**EXERCISE PROMPT**
Below are lines of data; restate word for word those running from the line containing "ID_COLUMN ∈ columns raw_df →" to the line containing "process_catalog files = Ok", inclusive, and no others.

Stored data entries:
(** C1: the duplicate merge reduces every field of every group on its own
    to the first non-missing value in row order, missing when all rows of
    the group are missing; disagreeing rows raise nothing.
    For sheets of texts and blanks whose stripped headers are distinct. *)
Theorem merge_first_non_missing `{ArgSort} reads files lg raw_df :
  frames_of reads = Some files →
  distinct_headers files →
  load_data files = (lg, Some raw_df) →
  ID_COLUMN ∈ columns raw_df →
  ∃ lg1 temp_df lg2 final_df,
    canonical_frame raw_df (lg ++ [(INFO, BuildingCatalog)])
      = Ok (lg1, temp_df) ∧
    process_catalog files = Ok (lg2, Saved final_df) ∧
    columns temp_df = ID_COLUMN :: map fst MAPPING ++ [FILTERS_FIELD] ∧
    map (fun r => loc temp_df r ID_COLUMN) (rows temp_df) =
      map (fun r => loc raw_df r ID_COLUMN) (rows raw_df) ∧
    (∀ r k, r ∈ rows temp_df → loc temp_df r ID_COLUMN = text k →
       ∃ row, row ∈ rows final_df ∧ loc final_df row ID_COLUMN = text k) ∧
    (∀ row, row ∈ rows final_df →
       ∃ k, loc final_df row ID_COLUMN = text k ∧
         ∀ field, field ∈ columns temp_df →
           first_non_missing
             (map (fun r => loc temp_df r field)
                (filter (fun r => loc temp_df r ID_COLUMN = text k)
                   (rows temp_df)))
             (loc final_df row field)).
Proof.
  intros _ _ Hload Hid.
  pose proof (load_data_some _ _ _ Hload) as [_ Hraw].
  assert (full raw_df) as Hfull by (rewrite Hraw; apply concat_full).
  eexists _, (temp_frame raw_df), _, (final_frame raw_df).
  split; [by apply canonical_frame_closed|].
  split; [by apply process_catalog_closed|].
  split; [done|].
  split.
  { unfold temp_frame. cbn [rows]. rewrite map_map.
    apply map_ext. intros r. by rewrite loc_map by apply id_in_canonical. }
  split.
  - intros tr k Htr Hk.
    apply list_elem_of_fmap in Htr as (r & -> & Hr).
    unfold temp_frame in Hk. rewrite loc_map in Hk by apply id_in_canonical.
    rewrite canonical_value_id in Hk.
    exists (map (merged_value raw_df k) CANONICAL). split.
    + apply elem_of_final_rows. exists k. split; [|done].
      apply elem_of_merged_keys. eauto.
    + by rewrite loc_final_frame by apply id_in_canonical.
  - intros row Hrow. change (row ∈ final_rows raw_df) in Hrow.
    apply elem_of_final_rows in Hrow as (k & Hk & ->).
    exists k. split; [by rewrite loc_final_frame by apply id_in_canonical|].
    intros field Hf. simpl in Hf.
    rewrite loc_final_frame by done.
    rewrite temp_frame_group_column by done.
    by apply merged_value_spec.
Qed.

**YOUR SOLUTION**
  ID_COLUMN ∈ columns raw_df →
  ∃ lg1 temp_df lg2 final_df,
    canonical_frame raw_df (lg ++ [(INFO, BuildingCatalog)])
      = Ok (lg1, temp_df) ∧
    process_catalog files = Ok (lg2, Saved final_df) ∧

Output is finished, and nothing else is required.